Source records

(** The recycler [__init__] builds on a store, as a function of the
    store. *)
Definition recycler_of (pipeline_name new_run_id : string) (s : Store)
  : result _ArtifactRecycler :=
  pipeline_context ← _get_pipeline_context pipeline_name s;
  pipeline_run_type_id ← get_context_type s PIPELINE_RUN_CONTEXT_TYPE_NAME;
  Ok (mkRecycler pipeline_name pipeline_context new_run_id
        pipeline_run_type_id (build_run_contexts s)).

(** The recycler is the one [__init__] would build on the store now. *)
Definition in_sync (self : _ArtifactRecycler) (s : Store) : Prop :=
  recycler_of (_pipeline_name self) (_new_run_id self) s = Ok self.

(** The context of the new run: the one in the dictionary, or else the
    one that will be registered. *)
Definition new_run_context (self : _ArtifactRecycler) (s : Store) : Context :=
  match od_get (_pipeline_run_contexts self) (_new_run_id self) with
  | Some c => c
  | None =>
      mkContext (S (length (context_rows s))) (_pipeline_run_type_id self)
        (_new_run_id self) (clock s)
  end.

(** The recycler and the store once the context of the new run has been
    asked for with [register_if_not_found=True]. *)
Definition ensure_new_run_context (self : _ArtifactRecycler) (s : Store)
  : _ArtifactRecycler * Store :=
  if od_mem (_pipeline_run_contexts self) (_new_run_id self) then (self, s)
  else
    (set_pipeline_run_contexts self
       (od_set (_new_run_id self) (new_run_context self s)
          (_pipeline_run_contexts self)),
     add_context_row s
       (mkContextRow (_pipeline_run_type_id self) (_new_run_id self)
          (clock s))).

Definition is_run_context (self : _ArtifactRecycler) (c : Context) : bool :=
  bool_decide (ctx_type_id c = _pipeline_run_type_id self).
(** * Clean Code Assistant: the analysis engine of [src/extension.ts]

    A shallow embedding of the analysis engine (readability scorer, metric
    engine, responsibility classifier, duplication detector, testability
    and side-effect heuristics, dependency graph and cycle detector, and
    the finding aggregator) together with the properties the specification
    states about it; then the analysis of one unit and its fallback, the
    log scopes and padding helpers of the logger, and the scans and the
    selection of the extract-responsibility command, with properties read
    off the code.

    Modelling conventions.
    - A JavaScript string is a [string]: one [ascii] per UTF-16 code unit,
      so the development covers texts in the Latin-1 range.
    - JavaScript numbers that hold counts, lengths and indices are [nat];
      the readability score, which is decremented before being floored,
      is a [Z]; the quotients [sum / length] and [1 - dist / max] and the
      product [length * 0.8] are exact rationals ([Q]).
    - An array is a [list]; a [Set] that is only tested, extended and
      shrunk is a [gset]; the [Map] of the dependency graph keeps its
      insertion order and is an association list.
    - A regular expression is a term of [Regex.regex], run by a
      backtracking matcher with the priorities of the JavaScript one. *)

From Stdlib Require Import ZArith QArith Lqa String Ascii List Bool Lia.
From stdpp Require Import base list strings gmap pretty.

Open Scope string_scope.

(** ** Characters and strings *)

Module Js.

Definition charCode (c : ascii) : nat := nat_of_ascii c.

Definition between (lo hi : nat) (c : ascii) : bool :=
  (lo <=? charCode c)%nat && (charCode c <=? hi)%nat.

Definition isUpper : ascii -> bool := between 65 90.     (* [A-Z] *)
Definition isLower : ascii -> bool := between 97 122.    (* [a-z] *)
Definition isDigit : ascii -> bool := between 48 57.     (* [0-9] *)
Definition isLetter (c : ascii) : bool := isLower c || isUpper c.
Definition isAlnum (c : ascii) : bool := isLetter c || isDigit c.
Definition isChar (a : ascii) (c : ascii) : bool := Ascii.eqb a c.

(** [\w] *)
Definition isWord (c : ascii) : bool := isAlnum c || isChar "_" c.

(** [[A-Za-z_]] *)
Definition isNameStart (c : ascii) : bool := isLetter c || isChar "_" c.

Definition LF : ascii := ascii_of_nat 10.
Definition CR : ascii := ascii_of_nat 13.

Definition isLineTerminator (c : ascii) : bool := isChar LF c || isChar CR c.

(** [\s], which is also what [trim] and [trimStart] strip: tab, line
    feed, vertical tab, form feed, carriage return, space, no-break
    space. *)
Definition isSpace (c : ascii) : bool :=
  between 9 13 c || (charCode c =? 32)%nat || (charCode c =? 160)%nat.

(** [s.split('\n')] *)
Fixpoint split (s : string) : list string :=
  match s with
  | EmptyString => [EmptyString]
  | String c s' =>
      if isChar LF c then EmptyString :: split s'
      else match split s' with
           | l :: ls => String c l :: ls
           | [] => [String c EmptyString]
           end
  end.

(** [s.trimStart()] *)
Fixpoint trimStart (s : string) : string :=
  match s with
  | EmptyString => EmptyString
  | String c s' => if isSpace c then trimStart s' else s
  end.

(** [s.trimEnd()] *)
Fixpoint trimEnd (s : string) : string :=
  match s with
  | EmptyString => EmptyString
  | String c s' =>
      match trimEnd s' with
      | EmptyString => if isSpace c then EmptyString else String c EmptyString
      | t => String c t
      end
  end.

(** [s.trim()] *)
Definition trim (s : string) : string := trimEnd (trimStart s).

(** [s.includes(w)] *)
Fixpoint includes (s w : string) : bool :=
  String.prefix w s ||
  match s with
  | EmptyString => false
  | String _ s' => includes s' w
  end.

(** [c.toLowerCase()] on one code unit of the Latin-1 range. *)
Definition lowerChar (c : ascii) : ascii :=
  if isUpper c || (between 192 222 c && negb (charCode c =? 215)%nat)
  then ascii_of_nat (charCode c + 32) else c.

(** [s.toLowerCase()] *)
Fixpoint toLowerCase (s : string) : string :=
  match s with
  | EmptyString => EmptyString
  | String c s' => String (lowerChar c) (toLowerCase s')
  end.

(** [parts.join(sep)] *)
Fixpoint join (sep : string) (parts : list string) : string :=
  match parts with
  | [] => EmptyString
  | [p] => p
  | p :: ps => p +:+ sep +:+ join sep ps
  end.

(** [arr.push(x)] *)
Definition push {A} (arr : list A) (x : A) : list A := (arr ++ [x])%list.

(Assigned task)
From the entries, report every line in which the string "else" occurs.

(Output of the exercise)
(** The context of the new run: the one in the dictionary, or else the
  else
      else match split s' with
  | String c s' => if isSpace c then trimStart s' else s
      | EmptyString => if isSpace c then EmptyString else String c EmptyString
  then ascii_of_nat (charCode c + 32) else c.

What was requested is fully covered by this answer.